Neulich machte ich einen Selbsttest, den ich im Internet unter dem Stichwort »Life-Balance-Check« gefunden hatte. Initiator war eine Krankenkasse. Ich sollte herausfinden, ob ich mein inneres Gleichgewicht halten kann (wenn ich denn eins habe) oder ob Nachholbedarf auf diesem Gebiet besteht. Von zehn Fragen – u. a. zu Stressabbau und Entspannungstechniken – beantwortete ich lediglich vier richtig. Die Auswertung ergab, dass die Arbeit in meinem Leben eine zu große Rolle spielen könnte, wenn ich diese als Belastung empfinden würde. Ich erhielt den Tipp, mir mehr Zeit für Familie, Freunde und Bewegung zu nehmen und meine Freizeit am besten fest im Terminkalender einzuplanen. Nun ja. Der erste Satz jedoch ließ mich aufhorchen: »… wenn ich diese als Belastung empfinden würde. « Logisch. Wenn ich einen Beruf habe, den ich mag, nette Kollegen und Kolleginnen und einen Arbeitsplatz, an dem ich mich wohlfühle, macht es mir nichts aus, in bestimmten Hoch-Zeiten auch mal länger zu arbeiten und nach Feierabend erreichbar zu sein. Vorausgesetzt natürlich, dass diese hoch gesteckten Ziele nicht zur neuen Messlatte werden.
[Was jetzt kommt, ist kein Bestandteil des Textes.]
Lemma late_pending s : Z.testbit (inten (regs s)) 1 = true → Z.testbit (inten (regs s)) 19 = true →
  late s = true → irq_pending (regs s) = true.
Proof.
  intros H1 H19 [Ho|He]%orb_true_iff; [|by apply (event_pending s 3); [lia|done|]].
  unfold irq_pending. by rewrite Ho, H1.
Qed.

Lemma quiet_not_pending s : (∀ n, event n (regs s) = false) → events_ovrflw (regs s) = false →
  irq_pending (regs s) = false.
Proof. intros He Ho. unfold irq_pending. by rewrite Ho; simpl; rewrite !He. Qed.

Lemma length_stamp t s w : length (stamp t s w) = 3%nat.
Proof. unfold stamp. by rewrite length_fmap. Qed.

Lemma stamp_lookup t s w n : (n < 3)%nat → stamp t s w !! n =
  Some (if wrote n s then t + 1 else default 0 (w !! n)).
Proof. intros Hn. unfold stamp. rewrite list_lookup_fmap, lookup_seq_lt by done. done. Qed.

(** A register that was not written keeps its stamp, which is right if it was right. *)
Lemma stamp_same t s s' w n : (n < 3)%nat → length w = 3%nat →
  (wrote n s = true → w !! n = Some (t + 1)) → wrote n s' = wrote n s → stamp t s' w !! n = w !! n.
Proof.
  intros Hn Hl Hs Hw. rewrite stamp_lookup, Hw by done. destruct (wrote n s); [by rewrite Hs|].
  destruct (lookup_lt_is_Some_2 w n) as [y Hy]; [lia|]. by rewrite Hy.
Qed.

Lemma stamp_ok t s w : length w = 3%nat → Forall (λ x, x ≤ t + 1) w →
  length (stamp t s w) = 3%nat ∧ Forall (λ x, x ≤ t + 1) (stamp t s w).
Proof.
  intros Hl Hw. split; [apply length_stamp|]. apply Forall_lookup. intros n x Hx.
  assert (Hn : (n < 3)%nat) by (apply lookup_lt_Some in Hx; by rewrite length_stamp in Hx).
  rewrite stamp_lookup in Hx by done. injection Hx as <-. destruct (wrote n s); [lia|].
  destruct (lookup_lt_is_Some_2 w n) as [y Hy]; [lia|]. rewrite Hy. simpl.
  by eapply Forall_lookup in Hw.
Qed.

(** The times a period may begin. *)
Lemma next_tick t : 0 ≤ t →
  (t + 1) / 2 ^ 23 = t / 2 ^ 23 + Z.b2z (((t + 1) mod 2 ^ 24 =? 0) || ((t + 1) mod 2 ^ 24 =? 0x800000)) ∧
  ((t + 1) mod 2 ^ 24 =? 0) && ((t + 1) mod 2 ^ 24 =? 0x800000) = false ∧
  ((t + 1) / 2 ^ 23 ≠ t / 2 ^ 23 → t + 1 = (t + 1) / 2 ^ 23 * 2 ^ 23).
Proof. intros Ht. do 2 case_bool; cbn; split_and!; try done; zdiv. Qed.

Lemma tick_ok hits m m' : TOk m → rtc_tick hits m = Some m' → TOk m' ∧ time m' = time m + 1.
Proof.
  intros O Hm. unfold rtc_tick in Hm. destruct (_ || _) eqn:Hg; [done|]. injection Hm as <-.
  split; [|done]. apply orb_false_iff in Hg as [Hd HT%Z.leb_gt].
  set (t := time m) in *. set (s := rtc m) in *. pose proof (ok_range m O) as Hr. fold t in Hr.
  destruct (ok_period m O) as [Hp HTp]. destruct (ok_inten m O) as [Hi1 Hi19].
  pose proof (ok_once m O) as Ho. fold t s in HTp, Hp, Hi1, Hi19, Ho.
  set (s' := mkRTC (count (t + 1) (take 3 hits) (written m) (regs s)) (period s) (alarms s)).
  destruct (next_tick t) as (N1 & N2 & N3); [lia|].
  assert (He3 : event 3 (regs s') = event 3 (regs s) || ((t + 1) mod 2 ^ 24 =? 0x800000)).
  { apply event3_count. apply O. }
  assert (Hlate : late s = true → ∃ d, due m = Some d ∧ d ≤ t / 2 ^ 23 * 2 ^ 23 + latency ∧
    t < d ∧ (t + 1) / 2 ^ 23 = t / 2 ^ 23).
  { intros Hl. destruct (ok_late m O Hl) as (d & Hdue & Hdb). fold t in Hdb. exists d.
    rewrite Hdue in Hd. apply Z.leb_gt in Hd. split_and!; [done|lia|lia|]. zdiv. }
  split; cbn [settle time rtc written due]; fold s'.
  - lia.
  - done.
  - destruct (ok_shape m O) as (? & ? & ?). by split_and!; simpl; rewrite ?length_fmap.
  - apply O.
  - by split.
  - destruct (ok_written m O) as [? Hw]. split; [done|]. eapply Forall_impl; [exact Hw|].
    cbn. lia.
  - done.
  - apply O.
  - rewrite He3. cbn [regs s' count events_ovrflw].
    destruct (late s) eqn:Hl.
    + destruct (Hlate eq_refl) as (_ & _ & _ & _ & Heq). rewrite Heq in N1.
      destruct (_ =? 0), (_ =? 0x800000); simpl in N1; try lia. by rewrite !orb_false_r.
    + apply orb_false_iff in Hl as [-> ->]. done.
  - split; [done|]. rewrite He3. cbn [regs s' count events_ovrflw period].
    destruct (late s) eqn:Hl.
    + destruct (Hlate eq_refl) as (_ & _ & _ & _ & Heq). rewrite Heq, HTp. unfold late in Hl.
      rewrite Hl. rewrite orb_assoc, <-(orb_assoc (events_ovrflw _)), (orb_comm _ (event 3 _)),
        orb_assoc, Hl. done.
    + pose proof Hl as [Hl1 Hl2]%orb_false_iff. rewrite N1, HTp, Hl1, Hl2. simpl. lia.
  - pose proof (ok_due m O) as Hdue. fold t s in Hdue.
    destruct (irq_pending (regs s')) eqn:Hpd; [|done]. split; [|done].
    destruct (due m) as [d|]; simpl; [|lia]. apply Z.leb_gt in Hd. lia.
  - intros Hl'. assert (Hpd : irq_pending (regs s') = true) by by apply late_pending.
    rewrite Hpd. destruct (late s) eqn:Hl.
    + destruct (Hlate eq_refl) as (d & -> & Hdb & _ & Heq). exists d. split; [done|]. rewrite Heq. lia.
    + eexists. split; [done|]. pose proof Hl as [Hl1 Hl2]%orb_false_iff.
      rewrite He3, Hl2 in Hl'. cbn [regs s' count events_ovrflw] in Hl'. rewrite Hl1 in Hl'.
      cbn [orb] in Hl'. rewrite Hl' in N1. cbn in N1.
      rewrite <-N3 by lia. pose proof (ok_due m O) as Hdue. fold t in Hdue.
      destruct (due m) as [d|]; simpl; lia.
Qed.

Lemma period_bound m : TOk m → 0 ≤ period (rtc m) < 2 ^ 32 - 1.
Proof.
  intros O. destruct (ok_period m O) as [Hp HT]. pose proof (ok_range m O).
  destruct (_ || _); cbn in HT; zdiv.
Qed.

Lemma irq_handled m l m' : TOk m → rtc_irq m = Some (l, m') →
  irq_pending (regs (rtc m)) = true ∧ l = fired (rtc m) ∧ Handled (rtc m) (rtc m') ∧
  time m' = time m ∧ due m' = None ∧
  written m' = stamp (time m) (rtc m') (written m).
Proof using Hrelease.
  intros O. unfold rtc_irq. destruct (irq_pending _) eqn:Hp; [|done].
  destruct (on_interrupt_run (rtc m)) as (s' & -> & H); try apply O; [by apply period_bound|].
  intros [= <- <-]. unfold acted, settle. cbn [time rtc due written]. split_and!; try done.
  rewrite quiet_not_pending; [done|apply H|apply H].
Qed.

Lemma irq_ok m l m' : TOk m → rtc_irq m = Some (l, m') → TOk m'.
Proof using Hrelease.
  intros O Hm. destruct (irq_handled m l m' O Hm) as (_ & _ & H & Ht & Hd & Hw).
  pose proof (ok_period m O) as [Hp HT]. fold (late (rtc m)) in HT.
  assert (He : events_ovrflw (regs (rtc m')) || event 3 (regs (rtc m')) = false).
  { by rewrite (h_ovrflw _ _ H), (h_events _ _ H). }
  split; rewrite ?Ht, ?He.
  - apply O.
  - rewrite (h_counter _ _ H). apply O.
  - apply H.
  - rewrite (h_cc3 _ _ H). apply O.
  - rewrite !(h_inten _ _ H) by lia. apply O.
  - rewrite Hw. apply stamp_ok; apply O.
  - intros n Hn Hwr. rewrite Hw, stamp_lookup by done. by rewrite Hwr.
  - apply Forall_lookup. intros n a Hn. destruct (alarms (rtc m) !! n) as [b|] eqn:Hb.
    + rewrite (h_alarm _ _ H n b Hb) in Hn. injection Hn as <-. pose proof (ok_timestamps m O) as Hts.
      rewrite Forall_lookup in Hts. specialize (Hts n b Hb).
      destruct (event n (regs (rtc m))); [cbn; unfold u64_MAX; lia|done].
    + apply lookup_lt_Some in Hn. apply lookup_ge_None in Hb.
      rewrite (proj1 (h_shape _ _ H)) in Hn. rewrite (proj1 (ok_shape m O)) in Hb. lia.
  - apply orb_false_iff in He as [-> _]. done.
  - rewrite (h_period _ _ H). split; [destruct (late _); cbn; lia|]. rewrite HT. cbn. lia.
  - rewrite Hd. apply quiet_not_pending; apply H.
  - done.
Qed.
Lemma quiet_tick M m m' : TimOk m → quiet M m → tim_tick m = Some m' →
  quiet M m' ∨ M + 2 ^ 16 ≤ time m'.
Proof using All.
  intros O (Ht & HM & Hp & He) Hm. destruct (tim_tick_ok m m' O Hm) as [O' Ht'].
  destruct (decide (M + 2 ^ 16 ≤ time m')) as [|Hlt]; [by right|left].
  unfold tim_tick in Hm. destruct (_ || _); [done|]. injection Hm as Hm.
  set (c1 := (time m + 1) mod 2 ^ 16) in *.
  assert (Hr : rtc_of m' = upd_rtc (count c1) (rtc_of m)) by by rewrite <-Hm.
  assert (H0 : status 0 (rtc_of m') = false).
  { rewrite Hr, status_count by lia. apply orb_false_iff. split.
    - apply not_true_is_false. intros Hs.
      by rewrite (pending_status 0 (rtc_of m) ltac:(lia) Hs (ok_mid_enabled m O)) in Hp.
    - unfold matched. rewrite (ok_mid m O), bool_decide_false; [apply andb_false_r|].
      intros [= Hc]. unfold c1 in Hc. zdiv. }
  assert (He' : ∀ k, (1 ≤ k ≤ 3)%nat → enabled k (rtc_of m') = false).
  { intros k Hk. rewrite Hr. by apply He. }
  split_and!; [lia|lia|done|by apply quiet_pending|done].
Qed.

Lemma quiet_run n M acts : ∀ m l m', (∀ k ts, SetAlarm k ts ∉ acts) → TimOk m → quiet M m →
  trun acts m = Some (l, m') → n ∈ l → M + 2 ^ 16 ≤ time m'.
Proof using All.
  induction acts as [|a acts IH]; intros m l m' Ha O Q; cbn [trun].
  { by intros [= <- _] ?%not_elem_of_nil. }
  assert (Has : ∀ k ts, SetAlarm k ts ∉ acts) by (intros k ts ?; by eapply Ha, list_elem_of_further).
  intros ([l1 m1] & H1 & Hr)%bind_Some. apply bind_Some in Hr as ([l2 m2] & H2 & Hs).
  injection Hs as <- <-. destruct a as [| |k ts]; cbn [tstep] in H1.
  - apply bind_Some in H1 as (m0 & Hm & Hs). injection Hs as <- <-.
    destruct (tim_tick_ok m m0 O Hm) as [O0 _]. intros Hin. rewrite app_nil_l in Hin.
    destruct (quiet_tick M m m0 O Q Hm) as [Q0|Hge]; [exact (IH m0 l2 m2 Has O0 Q0 H2 Hin)|].
    assert (Ho : Forall (others_only n) acts).
    { apply Forall_forall. intros [| |k ts] Hk; [done|done|by destruct (Has k ts)]. }
    destruct (tim_trun_ok n acts m0 l2 m2 Ho O0 H2) as [_ Ht]. lia.
  - destruct Q as (_ & _ & Hp & _). unfold tim_irq in H1. by rewrite Hp in H1.
  - destruct (Ha k ts). apply list_elem_of_here.
Qed.
(* ===== verification/Sync.v ===== *)
(** * Sync: signals, waker registrations, portals

    [embassy/src/util/]: [Signal] ([signal.rs]), the two implementations of
    [WakerRegistration] and [AtomicWaker] ([waker.rs], [waker_agnostic.rs]),
    [Portal], [Forever], [DropBomb], [OnDrop] and the mutexes; with the executor's
    wakers ([executor/waker.rs]).  Every operation of a [Signal] and of an
    [AtomicWaker] runs in a critical section or is one access to memory, so an
    interleaving of tasks and interrupts is a sequence of operations.  What an
    operation wakes is part of its result. *)
From S2P Require Import Prelude.
From stdpp Require Import sorting.
Local Open Scope Z_scope.

(** ** Wakers *)
Module Waker.

(** The vtable of this executor, or of another one. *)
Inductive VTable : Set :=
| VTABLE
| Foreign (id : Z).
#[global] Instance VTable_eq_dec : EqDecision VTable.
Proof. solve_decision. Defined.

Record t : Set := mk { data : Z; vtable : VTable }.
#[global] Instance eq_dec : EqDecision t.
Proof. solve_decision. Defined.

Definition from_task (p : Z) : t := mk p VTABLE.
Definition clone (w : t) : t := match vtable w with VTABLE => mk (data w) VTABLE | _ => w end.
Definition task_from_waker (w : t) : outcome Z :=
  if decide (vtable w = VTABLE) then Done (data w) else Panic.
(** [Waker::will_wake] of [core] compares data and vtable. *)
Definition will_wake (a b : t) : bool := bool_decide (a = b).

Lemma clone_id w : clone w = w.
Proof. by destruct w as [d []]. Qed.
End Waker.

(** ** [Signal] *)
Module Signal.
Section signal.
Context {T : Type}.

Inductive State : Type :=
| None_
| Waiting (w : Waker.t)
| Signaled (v : T).

Definition new : State := None_.

(** [signal]: what it wakes, and the next state. *)
Definition signal (val : T) (s : State) : list Waker.t * State :=
  match s with
  | Waiting w => ([w], Signaled val)
  | _ => ([], Signaled val)
  end.

Definition reset (s : State) : State := None_.

Definition poll_wait (cx : Waker.t) (s : State) : outcome (Poll T * State) :=
  match s with
  | None_ => Done (Pending, Waiting (Waker.clone cx))
  | Waiting w => if Waker.will_wake w cx then Done (Pending, s) else Panic
  | Signaled res => Done (Ready res, None_)
  end.

Definition signaled (s : State) : bool := match s with Signaled _ => true | _ => false end.

(** A signal in use: the operations done on it, and what the waiting side sees --
    the values its polls returned, and whether it sleeps: its last poll was pending
    and nothing has woken it since. *)
Inductive Op : Type :=
| OpSignal (v : T)
| OpReset
| OpPoll (w : Waker.t).

Record Sys : Type := mkSys { st : State; asleep : bool; got : list T }.

Definition step (op : Op) (s : Sys) : outcome Sys :=
  match op with
  | OpSignal v =>
      let '(ws, st') := signal v (st s) in
      Done (mkSys st' (match ws with [] => asleep s | _ => false end) (got s))
  | OpReset => Done (mkSys (reset (st s)) (asleep s) (got s))
  | OpPoll w =>
      '(r, st') ← poll_wait w (st s);
      Done (match r with
            | Pending => mkSys st' true (got s)
            | Ready v => mkSys st' false (got s ++ [v]) end)
  end.

Fixpoint run (ops : list Op) (s : Sys) : outcome Sys :=
  match ops with [] => Done s | op :: ops' => s' ← step op s; run ops' s' end.
End signal.
Arguments State T : clear implicits.
Arguments Op T : clear implicits.
Arguments Sys T : clear implicits.

(** The abstract view: a one-place mailbox whose value is overwritten by [signal] and
    taken by a poll. *)
Fixpoint mailbox {T} (ops : list (Op T)) (m : option T) : list T :=
  match ops with
  | [] => []
  | OpSignal v :: ops' => mailbox ops' (Some v)
  | OpReset :: ops' => mailbox ops' None
  | OpPoll _ :: ops' => match m with
                        | Some v => v :: mailbox ops' None
                        | None => mailbox ops' None end
  end.

(** [w] is the only task that polls; nobody resets a signal [w] waits for. *)
Definition polled_by {T} (w : Waker.t) (op : Op T) : Prop :=
  match op with OpPoll w' => w' = w | _ => True end.
Definition is_reset {T} (op : Op T) : bool := match op with OpReset => true | _ => false end.

(** The value in the mailbox, and the states a run with one poller goes through. *)
Definition held {T} (s : State T) : option T :=
  match s with Signaled v => Some v | _ => None end.
Definition waits_for {T} (w : Waker.t) (s : State T) : Prop :=
  match s with Waiting w' => w' = w | _ => True end.

Lemma step_ok {T} w (op : Op T) s :
  polled_by w op → waits_for w (st s) →
  ∃ s', step op s = Done s' ∧ waits_for w (st s') ∧
    (∀ ops, got s' ++ mailbox ops (held (st s')) = got s ++ mailbox (op :: ops) (held (st s))) ∧
    (is_reset op = false → (asleep s = true → ∃ w', st s = Waiting w') →
     asleep s' = true → ∃ w', st s' = Waiting w').
Proof.
  destruct op as [v| |w'], s as [[|w0|v0] a g]; simpl; intros Hp Hw; subst;
    rewrite ?Waker.clone_id; unfold Waker.will_wake; rewrite ?bool_decide_true by done; simpl;
    eexists; (split; [reflexivity|]); simpl; repeat split; intros; try done; eauto.
  - destruct H0 as [? [=]]; done.
  - destruct H0 as [? [=]]; done.
  - by rewrite <-app_assoc.
Qed.

Lemma run_ok {T} w (ops : list (Op T)) : ∀ s,
  Forall (polled_by w) ops → waits_for w (st s) →
  ∃ s', run ops s = Done s' ∧ got s' = got s ++ mailbox ops (held (st s)) ∧
    (Forall (λ op, is_reset op = false) ops → (asleep s = true → ∃ w', st s = Waiting w') →
     asleep s' = true → ∃ w', st s' = Waiting w').
Proof.
  induction ops as [|op ops IH]; intros s Hp Hw.
  - exists s. rewrite app_nil_r. split_and!; auto.
  - inversion Hp as [|?? Hop Hops]; subst.
    destruct (step_ok w op s Hop Hw) as (s1 & E1 & Hw1 & Hg & Hs).
    destruct (IH s1 Hops Hw1) as (s2 & E2 & Hg2 & Hs2).
    exists s2. cbn [run]. rewrite E1. cbn [mbind outcome_bind]. rewrite E2, Hg2, Hg.
    split_and!; [done..|]. intros Hr Ha. inversion Hr; subst. eauto.
Qed.
End Signal.

(** ** [WakerRegistration] and [AtomicWaker]

    The files [waker.rs] (tasks of this executor, stored as pointers) and
    [waker_agnostic.rs] (any wakers, stored as they are) offer the same two types. *)
Module WakerTask.
Definition WakerRegistration : Type := option Z.
Definition new : WakerRegistration := None.
Definition register (self : WakerRegistration) (w : Waker.t) : outcome (list Z * WakerRegistration) :=
  w ← Waker.task_from_waker w;
  Done (match self with
        | Some w2 => if w2 =? w then ([], self) else ([w2], Some w)
        | None => ([], Some w) end).
Definition wake (self : WakerRegistration) : list Z * WakerRegistration :=
  match self with Some w => ([w], None) | None => ([], None) end.

Definition AtomicWaker : Type := option Z.
Definition atomic_new : AtomicWaker := None.
Definition atomic_register (self : AtomicWaker) (w : Waker.t) : outcome AtomicWaker :=
  w ← Waker.task_from_waker w; Done (Some w).
Definition atomic_wake (self : AtomicWaker) : list Z * AtomicWaker :=
  match self with Some w2 => ([w2], self) | None => ([], self) end.
End WakerTask.

Module WakerAgnostic.
Definition WakerRegistration : Type := option Waker.t.
Definition new : WakerRegistration := None.
Definition register (self : WakerRegistration) (w : Waker.t)
    : list Waker.t * WakerRegistration :=
  let replace := match self with
                 | Some old_waker => ([old_waker], Some (Waker.clone w))
                 | None => ([], Some (Waker.clone w)) end in
  match self with
  | Some w2 => if Waker.will_wake w2 w then ([], self) else replace
  | None => replace
  end.
Definition wake (self : WakerRegistration) : list Waker.t * WakerRegistration :=
  match self with Some w => ([w], None) | None => ([], None) end.

Definition AtomicWaker : Type := option Waker.t.
Definition atomic_new : AtomicWaker := None.
Definition atomic_register (self : AtomicWaker) (w : Waker.t) : AtomicWaker :=
  match self with
  | Some w2 => if Waker.will_wake w2 w then Some w2 else Some (Waker.clone w)
  | None => Some (Waker.clone w)
  end.
(** The cell is emptied while the waker is woken, and filled again. *)
Definition atomic_wake (self : AtomicWaker) : list Waker.t * AtomicWaker :=
  match self with Some w => ([w], Some w) | None => ([], None) end.
End WakerAgnostic.

(** A registration in use, through either implementation: which wakers each
    operation wakes. *)
Inductive RegOp : Type :=
| Register (w : Waker.t)
| Wake.

Section runs.
Context {S W : Type}.
Context (register : S → Waker.t → outcome (list W * S)) (wake : S → list W * S).
Fixpoint run_reg (ops : list RegOp) (s : S) : outcome (list (list W) * S) :=
  match ops with
  | [] => Done ([], s)
  | op :: ops' =>
      '(ws, s1) ← match op with Register w => register s w | Wake => Done (wake s) end;
      '(wss, s2) ← run_reg ops' s1;
      Done (ws :: wss, s2)
  end.
End runs.

Definition run_task_reg := run_reg WakerTask.register WakerTask.wake.
Definition run_agnostic_reg := run_reg (λ s w, Done (WakerAgnostic.register s w)) WakerAgnostic.wake.
Definition run_task_atomic :=
  run_reg (λ s w, s' ← WakerTask.atomic_register s w; Done ([] : list Z, s')) WakerTask.atomic_wake.
Definition run_agnostic_atomic :=
  run_reg (λ s w, Done ([] : list Waker.t, WakerAgnostic.atomic_register s w))
    WakerAgnostic.atomic_wake.

Definition of_task (op : RegOp) : Prop :=
  match op with Register w => Waker.vtable w = Waker.VTABLE | Wake => True end.

(** The tasks of this executor, as wakers. *)
Definition as_wakers (r : outcome (list (list Z) * option Z))
    : outcome (list (list Waker.t) * option Waker.t) :=
  match r with
  | Done (wss, s) => Done (map (map Waker.from_task) wss, option_map Waker.from_task s)
  | Panic => Panic
  end.

(** Tasks registered so far and not woken since they were. *)
Definition waiting_after (op : RegOp) (woken : list Z) (l : list Z) : list Z :=
  filter (λ p, p ∉ woken) match op with Register w => Waker.data w :: l | Wake => l end.
Fixpoint waiting_tasks (ops : list RegOp) (wss : list (list Z)) (l : list Z) : list Z :=
  match ops, wss with
  | op :: ops', ws :: wss' => waiting_tasks ops' wss' (waiting_after op ws l)
  | _, _ => l
  end.

Lemma from_task_eqb p q :
  Waker.will_wake (Waker.from_task p) (Waker.from_task q) = (p =? q).
Proof.
  unfold Waker.will_wake. destruct (Z.eqb_spec p q) as [->|].
  - by rewrite bool_decide_true.
  - rewrite bool_decide_false; [done|]. by intros [= ?].
Qed.

Lemma of_task_from w : Waker.vtable w = Waker.VTABLE →
  w = Waker.from_task (Waker.data w) ∧ Waker.task_from_waker w = Done (Waker.data w).
Proof. destruct w as [d v]; simpl; intros ->. done. Qed.

(** Runs of two implementations correspond when their operations do. *)
Section simulation.
Context {S S' W W' : Type} (f : W → W') (h : S → S').
Context (r : S → Waker.t → outcome (list W * S)) (k : S → list W * S).
Context (r' : S' → Waker.t → outcome (list W' * S')) (k' : S' → list W' * S').
Definition mapped {A B} (g : A → B) (x : outcome (A * S)) : outcome (B * S') :=
  match x with Done (a, s) => Done (g a, h s) | Panic => Panic end.
Lemma run_reg_sim (P : Waker.t → Prop) :
  (∀ s w, P w → r' (h s) w = mapped (map f) (r s w)) →
  (∀ s, Done (k' (h s)) = mapped (map f) (Done (k s))) →
  ∀ ops s, Forall (λ op, match op with Register w => P w | Wake => True end) ops →
  run_reg r' k' ops (h s) = mapped (map (map f)) (run_reg r k ops s).
Proof.
  intros Hr Hk. induction ops as [|op ops IH]; intros s H; [done|].
  inversion H as [|?? Hop Hrest]; subst. cbn [run_reg]. destruct op as [w|].
  - rewrite (Hr s w Hop). destruct (r s w) as [[ws s1]|]; [|done].
    simpl. rewrite (IH s1 Hrest). by destruct (run_reg r k ops s1) as [[]|].
  - rewrite Hk. destruct (k s) as [ws s1].
    simpl. rewrite (IH s1 Hrest). by destruct (run_reg r k ops s1) as [[]|].
Qed.
End simulation.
Wenn ich allerdings morgens eher widerwillig in den Job gehe, sind schon 60 Minuten eine Stunde zu viel. Viele Faktoren sind für die Work-Life-Balance eines jeden Einzelnen entscheidend. Die jeweiligen Leistungsgrenzen sind dabei sehr unterschiedlich. Während sich der eine Arbeitskollege angesichts der gestellten Aufgabe überfordert fühlt, empfindet der andere positiven Stress, ist gespannt und legt sich mit Spaß an der Sache ins Zeug. »Work-Life-Balance bedeutet«, so das Bundesministerium für Familie, Senioren, Frauen und Jugend, »eine neue, intelligente Verzahnung von Arbeits- und Privatleben vor dem Hintergrund einer veränderten und sich dynamisch verändernden Arbeits- und Lebenswelt …«

Hier geht es also darum, Raum für die verschiedenen und sich beständig wandelnden Anforderungen einer Lebensführung zu schaffen, die mich ganz persönlich glücklich macht und erfüllt – und diese dann auch möglichst zu erhalten. Die Erfahrung lehrt, dass die perfekte, hundertprozentige Balance eine Illusion ist. Natürlich ist man manchmal unausgeglichen und/ oder unzufrieden. Beides kann auch Motor für Veränderung sein. Wenn ich mich in einer Lebensphase befinde, die meine volle Aufmerksamkeit verlangt – meine Eltern sind krank, ich muss einen Artikel schreiben und bin spät dran etc. –, spielen andere Dinge keine Rolle. Dann ist der Doppelkopfabend mit meinen Nachbarinnen purer Luxus, für den ich jetzt einfach keine Zeit habe. Mich dazu zu zwingen, würde nur noch mehr Stress bedeuten. Wichtig ist, für Entspannung und Abwechslung zu sorgen, sobald die Phase der Anspannung vorüber ist. Das können zum Beispiel ein paar Ferientage sein, ein Spaziergang am Wochenende oder etwas anderes Schönes, das man gern macht. Wenn man die aktuelle Situation oder Phase, in der man sich befindet, annimmt, dabei die eigene Kraft und Energie wahrnimmt und zwischendurch kurze Pausen macht, findet man auch seinen eigenen Rhythmus. »Aus der Arbeitswissenschaft ist bekannt, dass häufige kurze Pausen sinnvoller sind als wenige lange«, bestätigt Lutz Hertel, Dipl.-Psychologe und Geschäftsführender Vorsitzender des Deutschen Wellness Verbands e. V. »Zwei bis drei Tage Auszeit in einem Wellnesshotel alle vier bis sechs Wochen sind ein guter Weg …« Meine eigene Belohnung für das nächste Wochenende heißt: Pilzesammeln und Wandern mit Freundinnen im Wendland. Und auf die Yoga-am-Berg-Woche im Spätherbst freue ich mich schon jetzt.